Synthetic, designer drugs are addictive and highly dangerous, but are marketed to teens in appealing, nonthreatening, and sometimes even humorous packaging — often with cartoons on the label. One brand even uses Scooby-Doo as its mascot (Is nothing sacred, people? And, where are the Hanna-Barbera trademark attorneys when you need them?). These “herbal incenses,” “potpourris,” and “bath salts” can be found in gas stations, convenience stores, and smoke shops — which, again, belies their deadly effects. In an effort to combat the “harmless” image that manufacturers of these products work so hard to convey, LegitScript has compiled:
The Top 10 Most Horrifying Designer Drug News Stories
- 19-year-old takes “meow meow” (mephedrone), stabs his mother, and attempts to sever his own penis.

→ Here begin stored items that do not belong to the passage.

(** ** Properties *)

(** C18: The limiter keeps the rate: over any sequence of non-empty writes of at most 8 TiB each,
    on a clock that does not go backwards and with sleeps that last as long as requested, the
    bytes that were written never exceed what the rate allows for the time since the first
    write, plus a tenth of a second and one part in a hundred thousand; no product saturates.
    If there is a burst size, it has room for each write and what a tenth of a second allows,
    so that no debt is dropped. *)
Theorem rate_is_kept (limit bytes start stop : Z) (burst : option Z) (calls : list (Z * Z * Z)) :
  0 < limit ≤ u64_max → timely ((bytes, start, stop) :: calls) (with_burst limit burst) →
  ∃ now, last_instant (register_all ((bytes, start, stop) :: calls) (with_burst limit burst)) = Some now ∧ start ≤ now ∧
    10 ^ 14 * (bytes + bytes_of calls) ≤ limit * (100001 * (now - start) + 10 ^ 13).
Proof.
  intros Hr (Hb & Hburst & Hmono & Hslept & Ht). cbn [register_all].
  destruct (register_pays start stop bytes (with_burst limit burst)) as (Hs1 & Hl1 & t1 & Ht1 & Hle1 & Hpay1); [|done..|].
  { split; [done|done|]. cbn. lia. }
  destruct (calls_pay calls _ t1 Hs1 Ht Ht1) as (Hs2 & Hl2 & t2 & Ht2 & Hle2 & Hpay2).
  exists t2. split_and!; [done|lia|]. pose proof (se_debt _ Hs2) as Hd. rewrite Hl2 in Hd. rewrite Hl1 in Hd, Hpay2.
  cbn in Hd, Hpay1, Hpay2 |- *. nia.
Qed.

(** C19: A daemon's override means the same whether it is applied to the numbers or to the
    limiter: constraining the components and making a limiter of them gives the limiter that
    applying the override to the first limiter gives, and the change that is reported is
    none exactly when the limiter stays the same. *)
Theorem override_applies (c over : BandwidthLimitComponents) :
  (apply_to_limiter over (to_limiter c)).1 = to_limiter (constrained_by c over) ∧
  ((apply_to_limiter over (to_limiter c)).2 = Unchanged ↔ to_limiter (constrained_by c over) = to_limiter c).
Proof.
  destruct c as [[r|] b ls bs], over as [[r'|] b' [] []];
    unfold apply_to_limiter, apply_effective_limit, to_limiter, constrained_by, components_new_internal, combine; cbn;
    rewrite ?orb_true_r; try done; rewrite ?update_is_new.
  all: try destruct (Z.eqb_spec (Z.min r r') r) as [E|E]; try rewrite E; cbn [negb orb].
  all: try case_bool_decide as Hbd; cbn; try (split; [done|]).
  all: try (split; [done|]; intros [= ? ?]; congruence).
  all: try (by destruct Hbd). all: try (rewrite Hbd; by split).
  all: by split.
Qed.

(** C22: The asynchronous limiter lets through twice its rate: a sleep that pays for missing
    tokens also earns them, so with exact sleeps [2 * n] requests for a second's worth of bytes
    take [n] seconds. *)
Theorem async_rate_doubled (rate t : Z) (n : nat) : 0 < rate ≤ u64_max →
  Nat.iter (2 * n) (consume_exact rate) (t, mkAsync rate rate 0 t) =
    (t + Z.of_nat n * 10 ^ 9, mkAsync rate rate 0 (t + Z.of_nat n * 10 ^ 9)).
Proof.
  intros Hr. induction n as [|n IH]; [change (Z.of_nat 0) with 0; by rewrite Z.mul_0_l, Z.add_0_r|].
  replace (2 * S n)%nat with (S (S (2 * n))) by lia. cbn [Nat.iter nat_rect]. unfold Nat.iter in IH. rewrite IH.
  rewrite consume_waits, consume_free by done.
  replace (t + Z.of_nat n * 10 ^ 9 + 10 ^ 9) with (t + Z.of_nat (S n) * 10 ^ 9) by lia. done.
Qed.

Lemma rate_is_kept_witness :
  ∃ now, last_instant (register_all [(512, 0, 500000000); (100, 500000000, 500000000)] (with_burst 1024 (Some 1000))) = Some now ∧
    10 ^ 14 * 612 ≤ 1024 * (100001 * now + 10 ^ 13).
Proof.
  destruct (rate_is_kept 1024 512 0 500000000 (Some 1000) [(100, 500000000, 500000000)]) as (now & E & _ & H).
  - unfold u64_max. lia.
  - split; [lia|]. split; [by intros b [= <-]|]. split; [done|]. split; [by vm_compute|]. split; [lia|].
    assert (burst_bytes (register 0 500000000 512 (with_burst 1024 (Some 1000))).2 = Some 1000) as -> by (vm_compute; reflexivity).
    assert (limit_bytes (register 0 500000000 512 (with_burst 1024 (Some 1000))).2 = 1024) as -> by (vm_compute; reflexivity).
    assert (last_instant (register 0 500000000 512 (with_burst 1024 (Some 1000))).2 = Some 500000000) as -> by (vm_compute; reflexivity).
    split; [by intros b [= <-]|]. split; [|by vm_compute]. intros t [= <-]. lia.
  - exists now. split; [exact E|]. change (bytes_of _) with 100 in H. lia.
Defined.

(** A write as long as the burst size makes the limiter drop what was owed before. *)
Lemma burst_drops_debt :
  let l := (register 0 0 90 (with_burst 1000 (Some 1000))).2 in
  total_written l = 90 ∧ requested (register 0 10 1000 l).1 = 10 ^ 9.
Proof. by vm_compute. Qed.

Lemma async_rate_doubled_witness :
  Nat.iter (2 * 3) (consume_exact 4096) (0, mkAsync 4096 4096 0 0) =
    (0 + Z.of_nat 3 * 10 ^ 9, mkAsync 4096 4096 0 (0 + Z.of_nat 3 * 10 ^ 9)).
Proof. exact (async_rate_doubled 4096 0 3 (conj (eq_refl : 0 < 4096) (bool_decide_unpack (4096 ≤ u64_max) I))). Defined.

- Texas teenager suffers series of strokes after ingesting “potpourri” she bought at a gas station. After months of treatment, she is still blind, partially paralyzed, and suffers from severe cognitive impairment.
- After taking “Spice,” man kills and eats pet dog.
- Mother high on bath salts viciously attacks her own toddler. She is Tasered by police, and dies of cardiac arrest.
- 21-year-old commits suicide after taking Cloud 9 bath salts.
- Maryland teenager smokes K2, experiences sudden and persistent psychotic break. Attempts suicide three times.
- Chattanooga man suffers a psychotic episode and disappears for three days after taking herbal incense. He wakes up 300 miles from home.
- During a four-day period, more than a dozen New Yorkers are hospitalized after taking synthetic cannabinoids.
- Krokodil — a “designer drug” made from codeine, alcohol, paint thinner, and gasoline — literally rots users from the inside out. See disturbing photo here.
- Even celebrities are not immune: Demi Moore smokes something “similar to incense” and has a seizure.
We’ve used this space in the past to outline the dangers of these “legal highs,” but use of these drugs apparently is not slowing down. According to the DEA’s “National Drug Threat Assessment Summary” for 2013, “[t]he number and the type of synthetic cannabinoids have increased exponentially since 2008 as evidenced by the number of reports submitted to the National Forensic Laboratory Information System (NFLIS). According to the NFLIS, there were 29,467 synthetic cannabinoid drug reports in 2012, an increase of 1,402 percent from 2009.” Likewise, the number of calls to US poison control centers related to synthetic cathinones (often sold as “bath salts” or “party powders”) increased dramatically from 2010 (304 calls) to 2012 (2,654 calls).
While the vendors of these products still market them as innocuous alternatives to hard drugs, as our Top 10 shows, they can land their users — or, in some cases, innocent bystanders — in a world of hurt.